## [Task statement]
Please restate, word for word, the lines below that begin at the one with "(** Between the" and end at the one with "do 3 (destruct k as [|k]; [lia|]).". Leave out all other lines.

START Entries provided

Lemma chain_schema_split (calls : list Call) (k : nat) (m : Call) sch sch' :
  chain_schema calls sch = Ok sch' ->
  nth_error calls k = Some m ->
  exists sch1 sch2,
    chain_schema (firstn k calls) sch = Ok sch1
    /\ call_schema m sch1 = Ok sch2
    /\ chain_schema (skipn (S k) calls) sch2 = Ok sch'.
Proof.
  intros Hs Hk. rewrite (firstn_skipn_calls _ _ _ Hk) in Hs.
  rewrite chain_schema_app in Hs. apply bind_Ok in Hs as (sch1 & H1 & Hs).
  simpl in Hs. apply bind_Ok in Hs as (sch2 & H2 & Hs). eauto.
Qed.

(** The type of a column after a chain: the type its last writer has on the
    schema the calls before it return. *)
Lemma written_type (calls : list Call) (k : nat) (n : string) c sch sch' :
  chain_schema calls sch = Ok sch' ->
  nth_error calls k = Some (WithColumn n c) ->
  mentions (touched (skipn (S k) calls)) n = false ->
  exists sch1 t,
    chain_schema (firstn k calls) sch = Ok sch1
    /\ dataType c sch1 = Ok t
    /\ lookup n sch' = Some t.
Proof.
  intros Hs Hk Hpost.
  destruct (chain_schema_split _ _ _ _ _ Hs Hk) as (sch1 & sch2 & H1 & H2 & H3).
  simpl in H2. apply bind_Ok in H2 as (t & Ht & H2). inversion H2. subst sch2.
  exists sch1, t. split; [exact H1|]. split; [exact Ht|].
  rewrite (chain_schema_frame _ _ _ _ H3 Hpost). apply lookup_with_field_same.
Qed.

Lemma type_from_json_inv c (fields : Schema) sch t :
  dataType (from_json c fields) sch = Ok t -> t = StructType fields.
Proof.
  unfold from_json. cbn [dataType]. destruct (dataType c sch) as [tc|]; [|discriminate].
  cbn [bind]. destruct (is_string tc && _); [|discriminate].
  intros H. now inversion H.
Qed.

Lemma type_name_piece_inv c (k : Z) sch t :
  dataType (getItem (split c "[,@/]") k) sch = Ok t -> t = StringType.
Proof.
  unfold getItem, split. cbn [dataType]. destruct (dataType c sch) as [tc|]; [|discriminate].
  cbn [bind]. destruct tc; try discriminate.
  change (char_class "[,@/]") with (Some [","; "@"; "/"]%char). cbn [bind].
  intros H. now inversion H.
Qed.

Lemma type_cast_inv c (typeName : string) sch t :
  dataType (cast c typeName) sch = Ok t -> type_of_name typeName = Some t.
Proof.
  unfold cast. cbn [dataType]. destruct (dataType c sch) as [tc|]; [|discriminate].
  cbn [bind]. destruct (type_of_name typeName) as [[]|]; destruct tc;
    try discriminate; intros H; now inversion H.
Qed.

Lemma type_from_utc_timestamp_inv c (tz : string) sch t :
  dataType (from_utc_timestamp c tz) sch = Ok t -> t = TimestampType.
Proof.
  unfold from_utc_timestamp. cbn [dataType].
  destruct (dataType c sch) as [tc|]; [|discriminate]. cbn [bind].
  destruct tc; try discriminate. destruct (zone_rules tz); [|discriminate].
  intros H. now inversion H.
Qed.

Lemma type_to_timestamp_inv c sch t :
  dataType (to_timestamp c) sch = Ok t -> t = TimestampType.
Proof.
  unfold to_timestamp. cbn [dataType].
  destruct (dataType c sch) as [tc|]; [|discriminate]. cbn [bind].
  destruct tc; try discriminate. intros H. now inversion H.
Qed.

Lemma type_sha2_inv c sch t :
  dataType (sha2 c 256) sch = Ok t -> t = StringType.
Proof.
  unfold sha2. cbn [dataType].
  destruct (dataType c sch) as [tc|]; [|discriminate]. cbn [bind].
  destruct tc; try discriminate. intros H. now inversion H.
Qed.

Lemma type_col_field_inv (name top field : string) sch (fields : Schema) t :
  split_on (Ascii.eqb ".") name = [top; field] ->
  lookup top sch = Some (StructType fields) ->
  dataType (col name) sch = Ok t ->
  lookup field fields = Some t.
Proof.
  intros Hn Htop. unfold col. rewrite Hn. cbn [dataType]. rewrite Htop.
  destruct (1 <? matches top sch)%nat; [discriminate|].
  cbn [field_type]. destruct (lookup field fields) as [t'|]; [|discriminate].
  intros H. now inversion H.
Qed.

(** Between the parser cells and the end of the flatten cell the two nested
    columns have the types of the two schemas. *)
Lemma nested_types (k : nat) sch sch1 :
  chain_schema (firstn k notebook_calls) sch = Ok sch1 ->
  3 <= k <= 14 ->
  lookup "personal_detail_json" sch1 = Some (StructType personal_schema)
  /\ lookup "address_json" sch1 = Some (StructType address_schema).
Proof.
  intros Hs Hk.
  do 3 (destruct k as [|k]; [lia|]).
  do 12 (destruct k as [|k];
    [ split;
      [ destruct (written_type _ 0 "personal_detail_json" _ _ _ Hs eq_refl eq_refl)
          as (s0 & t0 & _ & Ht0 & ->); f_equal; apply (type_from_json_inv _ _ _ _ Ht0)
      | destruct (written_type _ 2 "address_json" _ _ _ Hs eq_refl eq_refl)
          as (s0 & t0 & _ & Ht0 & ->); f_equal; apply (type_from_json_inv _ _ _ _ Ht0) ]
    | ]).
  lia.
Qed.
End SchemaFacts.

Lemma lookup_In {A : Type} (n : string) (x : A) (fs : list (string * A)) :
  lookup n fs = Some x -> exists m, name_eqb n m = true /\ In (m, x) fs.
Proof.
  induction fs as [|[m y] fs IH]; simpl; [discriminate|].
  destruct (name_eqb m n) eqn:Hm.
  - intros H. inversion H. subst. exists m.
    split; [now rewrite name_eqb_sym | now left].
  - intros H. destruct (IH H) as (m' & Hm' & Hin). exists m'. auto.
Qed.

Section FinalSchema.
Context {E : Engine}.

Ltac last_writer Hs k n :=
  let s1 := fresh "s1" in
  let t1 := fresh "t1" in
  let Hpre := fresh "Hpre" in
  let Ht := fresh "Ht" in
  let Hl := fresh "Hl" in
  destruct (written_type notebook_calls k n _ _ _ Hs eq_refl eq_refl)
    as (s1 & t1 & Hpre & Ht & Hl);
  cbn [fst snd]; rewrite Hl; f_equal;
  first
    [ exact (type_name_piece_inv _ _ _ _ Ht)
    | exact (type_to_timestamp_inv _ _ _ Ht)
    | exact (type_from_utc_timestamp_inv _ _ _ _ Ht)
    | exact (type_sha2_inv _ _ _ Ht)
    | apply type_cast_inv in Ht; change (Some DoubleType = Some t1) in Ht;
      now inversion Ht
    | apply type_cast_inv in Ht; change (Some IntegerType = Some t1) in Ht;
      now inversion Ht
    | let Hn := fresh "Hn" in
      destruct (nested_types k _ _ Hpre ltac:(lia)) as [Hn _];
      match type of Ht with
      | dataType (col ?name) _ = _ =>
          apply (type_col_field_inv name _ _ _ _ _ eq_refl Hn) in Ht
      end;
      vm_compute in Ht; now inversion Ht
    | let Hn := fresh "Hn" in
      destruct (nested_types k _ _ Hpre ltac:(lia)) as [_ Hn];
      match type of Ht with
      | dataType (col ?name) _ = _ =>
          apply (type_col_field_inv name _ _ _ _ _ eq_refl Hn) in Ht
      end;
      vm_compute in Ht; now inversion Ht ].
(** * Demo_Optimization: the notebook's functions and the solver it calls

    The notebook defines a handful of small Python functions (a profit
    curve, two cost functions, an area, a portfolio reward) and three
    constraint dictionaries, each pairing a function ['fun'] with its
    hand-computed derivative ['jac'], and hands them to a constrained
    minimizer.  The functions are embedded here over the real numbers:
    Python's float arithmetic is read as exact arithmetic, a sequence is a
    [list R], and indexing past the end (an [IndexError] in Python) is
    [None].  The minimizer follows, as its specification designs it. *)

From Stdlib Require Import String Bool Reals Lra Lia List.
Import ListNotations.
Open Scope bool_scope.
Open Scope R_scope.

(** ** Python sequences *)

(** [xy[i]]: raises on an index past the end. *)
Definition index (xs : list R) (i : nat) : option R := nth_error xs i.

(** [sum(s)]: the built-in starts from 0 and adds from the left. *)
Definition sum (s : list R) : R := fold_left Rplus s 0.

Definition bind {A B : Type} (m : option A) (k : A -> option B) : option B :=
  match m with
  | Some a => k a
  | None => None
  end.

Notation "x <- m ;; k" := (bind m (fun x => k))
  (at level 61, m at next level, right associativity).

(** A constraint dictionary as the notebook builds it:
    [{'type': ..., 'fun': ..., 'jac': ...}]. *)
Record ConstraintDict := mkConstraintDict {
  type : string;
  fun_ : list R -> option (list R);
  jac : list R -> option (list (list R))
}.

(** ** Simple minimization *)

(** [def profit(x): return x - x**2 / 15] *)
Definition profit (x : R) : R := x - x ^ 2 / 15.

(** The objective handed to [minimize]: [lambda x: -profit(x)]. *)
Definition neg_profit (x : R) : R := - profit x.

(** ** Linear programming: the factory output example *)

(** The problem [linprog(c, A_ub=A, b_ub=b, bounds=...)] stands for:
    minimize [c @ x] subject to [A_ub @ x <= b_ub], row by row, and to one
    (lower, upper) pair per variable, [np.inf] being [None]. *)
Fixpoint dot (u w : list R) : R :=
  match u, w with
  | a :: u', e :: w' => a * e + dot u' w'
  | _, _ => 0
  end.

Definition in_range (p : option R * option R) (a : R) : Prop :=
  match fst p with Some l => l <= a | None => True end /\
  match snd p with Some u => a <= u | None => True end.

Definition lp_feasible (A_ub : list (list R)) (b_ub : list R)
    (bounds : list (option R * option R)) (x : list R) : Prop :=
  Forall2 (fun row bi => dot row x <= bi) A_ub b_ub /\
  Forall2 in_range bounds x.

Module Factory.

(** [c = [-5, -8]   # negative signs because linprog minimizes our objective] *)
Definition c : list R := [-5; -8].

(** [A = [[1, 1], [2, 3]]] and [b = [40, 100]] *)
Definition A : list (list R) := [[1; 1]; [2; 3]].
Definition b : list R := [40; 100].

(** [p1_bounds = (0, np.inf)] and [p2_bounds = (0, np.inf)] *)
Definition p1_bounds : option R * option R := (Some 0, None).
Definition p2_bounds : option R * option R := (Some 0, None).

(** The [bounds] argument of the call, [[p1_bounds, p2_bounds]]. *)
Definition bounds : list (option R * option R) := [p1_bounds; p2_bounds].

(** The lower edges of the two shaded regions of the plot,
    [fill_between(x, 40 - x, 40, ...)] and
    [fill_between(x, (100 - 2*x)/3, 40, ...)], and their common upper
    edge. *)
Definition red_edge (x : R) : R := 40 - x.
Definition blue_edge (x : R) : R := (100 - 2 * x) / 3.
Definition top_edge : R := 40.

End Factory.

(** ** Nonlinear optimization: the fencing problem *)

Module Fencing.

END Entries provided

## [Written reply]
(** Between the parser cells and the end of the flatten cell the two nested
    columns have the types of the two schemas. *)
Lemma nested_types (k : nat) sch sch1 :
  chain_schema (firstn k notebook_calls) sch = Ok sch1 ->
  3 <= k <= 14 ->
  lookup "personal_detail_json" sch1 = Some (StructType personal_schema)
  /\ lookup "address_json" sch1 = Some (StructType address_schema).
Proof.
  intros Hs Hk.
  do 3 (destruct k as [|k]; [lia|]).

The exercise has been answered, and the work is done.